* _What is needed_
Write the entries out again. Every character must match.

START Input for this task

(** C4.  For a non-empty graph, a page of the graph and a damping factor
    in [[0, 1]], [transition_model] returns a distribution whose values are
    all non-negative and sum to one. *)
Theorem transition_model_distribution (corpus : corpus_t) (page : string)
  (d : Q) :
  corpus <> [] -> is_graph corpus -> In page (keys corpus) ->
  0 <= d -> d <= 1 ->
  exists dist,
    transition_model corpus page d = Ok dist
    /\ Forall (fun v => 0 <= v) (values dist)
    /\ sumQ (values dist) == 1.
Proof.
  intros Hne [Hc Hcl] Hpage H0 H1. pose proof Hc as [Hnd _].
  destruct (dict_get_In corpus page Hpage) as [links [Hget _]].
  destruct (corpus_entry corpus page links Hc Hcl Hget) as [Hl Hincl].
  exists (map (fun k => (k, transition_value corpus links d k)) (keys corpus)).
  split; [now apply transition_model_eq|].
  rewrite values_map_keys. split.
  - apply Forall_forall. intros v Hv. apply in_map_iff in Hv as [k [<- _]].
    now apply transition_value_nonneg.
  - now apply transition_value_sum.
Qed.

Lemma transition_model_distribution_witness :
  g3 <> [] /\ is_graph g3 /\ In "A" (keys g3)
  /\ 0 <= 85 # 100 /\ 85 # 100 <= 1
  /\ exists dist,
       transition_model g3 "A" (85 # 100) = Ok dist
       /\ Forall (fun v => 0 <= v) (values dist)
       /\ sumQ (values dist) == 1.
Proof.
  assert (Hne : g3 <> []) by discriminate.
  assert (Hg : is_graph g3) by (apply is_graphb_sound; reflexivity).
  assert (Hin : In "A" (keys g3)) by (simpl; now left).
  assert (H0 : 0 <= 85 # 100) by discriminate.
  assert (H1 : 85 # 100 <= 1) by discriminate.
  repeat (split; [assumption|]).
  exact (transition_model_distribution g3 "A" (85 # 100) Hne Hg Hin H0 H1).
Defined.

(** C5.  For a non-empty graph and [n >= 2], [sample_pagerank] is the first
    draw followed by a walk of exactly [n - 1] steps from the table of zeros,
    counted from 1: step [i] computes the distribution of the current page,
    sets the average of every node to
    [((i - 1) * old_average + step_value) / i], and draws the next page by
    [random.choices] over all nodes with the new averages as weights. *)
Theorem sample_pagerank_walk (corpus : corpus_t) (d : Q) (n : Z)
  (rs : random_source) :
  corpus <> [] -> is_graph corpus -> (2 <= n)%Z ->
  exists (steps : nat) page0 averages page_end,
    Z.of_nat steps = (n - 1)%Z
    /\ random_choice rs (keys corpus) = Ok page0
    /\ walk corpus d rs 1 steps (zero_table corpus, page0) (averages, page_end)
    /\ sample_pagerank corpus d n rs = Ok averages.
Proof.
  intros Hne Hg Hn.
  destruct (sample_pagerank_run corpus d n rs Hne Hg)
    as [page0 [averages [page_end [Hp [Hw [Hrun _]]]]]].
  exists (Z.to_nat (n - 1)), page0, averages, page_end.
  split; [lia|]. now repeat split.
Qed.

END Input for this task

* _Result for this exercise_
(** C4.  For a non-empty graph, a page of the graph and a damping factor
    in [[0, 1]], [transition_model] returns a distribution whose values are
    all non-negative and sum to one. *)
Theorem transition_model_distribution (corpus : corpus_t) (page : string)
  (d : Q) :
  corpus <> [] -> is_graph corpus -> In page (keys corpus) ->
  0 <= d -> d <= 1 ->
  exists dist,
    transition_model corpus page d = Ok dist
    /\ Forall (fun v => 0 <= v) (values dist)
    /\ sumQ (values dist) == 1.
Proof.
  intros Hne [Hc Hcl] Hpage H0 H1. pose proof Hc as [Hnd _].
  destruct (dict_get_In corpus page Hpage) as [links [Hget _]].
  destruct (corpus_entry corpus page links Hc Hcl Hget) as [Hl Hincl].
  exists (map (fun k => (k, transition_value corpus links d k)) (keys corpus)).
  split; [now apply transition_model_eq|].
  rewrite values_map_keys. split.
  - apply Forall_forall. intros v Hv. apply in_map_iff in Hv as [k [<- _]].
    now apply transition_value_nonneg.
  - now apply transition_value_sum.
Qed.

Lemma transition_model_distribution_witness :
  g3 <> [] /\ is_graph g3 /\ In "A" (keys g3)
  /\ 0 <= 85 # 100 /\ 85 # 100 <= 1
  /\ exists dist,
       transition_model g3 "A" (85 # 100) = Ok dist
       /\ Forall (fun v => 0 <= v) (values dist)
       /\ sumQ (values dist) == 1.
Proof.
  assert (Hne : g3 <> []) by discriminate.
  assert (Hg : is_graph g3) by (apply is_graphb_sound; reflexivity).
  assert (Hin : In "A" (keys g3)) by (simpl; now left).
  assert (H0 : 0 <= 85 # 100) by discriminate.
  assert (H1 : 85 # 100 <= 1) by discriminate.
  repeat (split; [assumption|]).
  exact (transition_model_distribution g3 "A" (85 # 100) Hne Hg Hin H0 H1).
Defined.

(** C5.  For a non-empty graph and [n >= 2], [sample_pagerank] is the first
    draw followed by a walk of exactly [n - 1] steps from the table of zeros,
    counted from 1: step [i] computes the distribution of the current page,
    sets the average of every node to
    [((i - 1) * old_average + step_value) / i], and draws the next page by
    [random.choices] over all nodes with the new averages as weights. *)
Theorem sample_pagerank_walk (corpus : corpus_t) (d : Q) (n : Z)
  (rs : random_source) :
  corpus <> [] -> is_graph corpus -> (2 <= n)%Z ->
  exists (steps : nat) page0 averages page_end,
    Z.of_nat steps = (n - 1)%Z
    /\ random_choice rs (keys corpus) = Ok page0
    /\ walk corpus d rs 1 steps (zero_table corpus, page0) (averages, page_end)
    /\ sample_pagerank corpus d n rs = Ok averages.
Proof.
  intros Hne Hg Hn.
  destruct (sample_pagerank_run corpus d n rs Hne Hg)
    as [page0 [averages [page_end [Hp [Hw [Hrun _]]]]]].
  exists (Z.to_nat (n - 1)), page0, averages, page_end.
  split; [lia|]. now repeat split.
Qed.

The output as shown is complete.